What lines in the data below mention the string "configuration"? Copy them out.
****
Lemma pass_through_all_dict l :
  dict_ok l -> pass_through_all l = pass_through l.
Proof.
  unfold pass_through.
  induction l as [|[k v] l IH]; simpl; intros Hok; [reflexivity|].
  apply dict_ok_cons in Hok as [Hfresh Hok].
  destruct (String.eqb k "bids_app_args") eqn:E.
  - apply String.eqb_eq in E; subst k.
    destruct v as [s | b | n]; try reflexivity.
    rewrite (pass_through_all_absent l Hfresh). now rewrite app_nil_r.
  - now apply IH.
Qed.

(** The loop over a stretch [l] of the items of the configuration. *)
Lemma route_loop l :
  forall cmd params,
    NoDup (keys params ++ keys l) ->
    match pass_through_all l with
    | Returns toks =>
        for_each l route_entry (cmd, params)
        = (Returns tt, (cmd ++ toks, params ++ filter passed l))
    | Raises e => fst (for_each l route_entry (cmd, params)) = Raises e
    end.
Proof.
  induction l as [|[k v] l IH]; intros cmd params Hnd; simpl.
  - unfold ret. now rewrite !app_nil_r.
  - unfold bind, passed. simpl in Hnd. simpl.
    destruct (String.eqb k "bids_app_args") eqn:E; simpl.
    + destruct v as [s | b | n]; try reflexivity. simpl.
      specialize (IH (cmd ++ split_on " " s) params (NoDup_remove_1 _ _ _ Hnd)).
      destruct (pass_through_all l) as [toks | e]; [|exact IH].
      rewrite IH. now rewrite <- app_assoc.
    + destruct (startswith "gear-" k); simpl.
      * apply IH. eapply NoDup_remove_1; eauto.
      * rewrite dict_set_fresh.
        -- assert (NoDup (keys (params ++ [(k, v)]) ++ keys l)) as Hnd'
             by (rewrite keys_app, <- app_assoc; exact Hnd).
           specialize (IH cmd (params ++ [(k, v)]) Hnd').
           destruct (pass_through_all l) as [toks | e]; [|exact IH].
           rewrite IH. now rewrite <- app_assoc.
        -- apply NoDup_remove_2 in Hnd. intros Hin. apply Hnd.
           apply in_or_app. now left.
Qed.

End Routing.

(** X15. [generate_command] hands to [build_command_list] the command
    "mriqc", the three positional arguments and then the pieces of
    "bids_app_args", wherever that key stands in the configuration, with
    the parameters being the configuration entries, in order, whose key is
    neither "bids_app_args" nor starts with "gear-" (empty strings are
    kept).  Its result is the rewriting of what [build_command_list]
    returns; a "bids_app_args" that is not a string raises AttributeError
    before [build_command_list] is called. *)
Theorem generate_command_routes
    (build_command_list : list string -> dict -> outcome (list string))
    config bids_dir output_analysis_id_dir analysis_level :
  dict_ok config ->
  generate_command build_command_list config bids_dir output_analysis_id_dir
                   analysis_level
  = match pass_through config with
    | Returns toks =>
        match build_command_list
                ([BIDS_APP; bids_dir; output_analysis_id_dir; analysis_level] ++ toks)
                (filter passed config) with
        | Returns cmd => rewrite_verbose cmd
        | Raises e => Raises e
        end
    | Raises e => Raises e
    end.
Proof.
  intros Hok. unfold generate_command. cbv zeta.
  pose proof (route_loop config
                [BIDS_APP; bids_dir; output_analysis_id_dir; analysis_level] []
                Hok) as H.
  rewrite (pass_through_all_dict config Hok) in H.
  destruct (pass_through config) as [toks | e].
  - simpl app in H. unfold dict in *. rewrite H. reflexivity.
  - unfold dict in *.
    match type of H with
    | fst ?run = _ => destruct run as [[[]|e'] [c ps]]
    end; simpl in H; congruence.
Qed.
****
ANSWER BELOW:
(** The loop over a stretch [l] of the items of the configuration. *)
    "bids_app_args", wherever that key stands in the configuration, with
    the parameters being the configuration entries, in order, whose key is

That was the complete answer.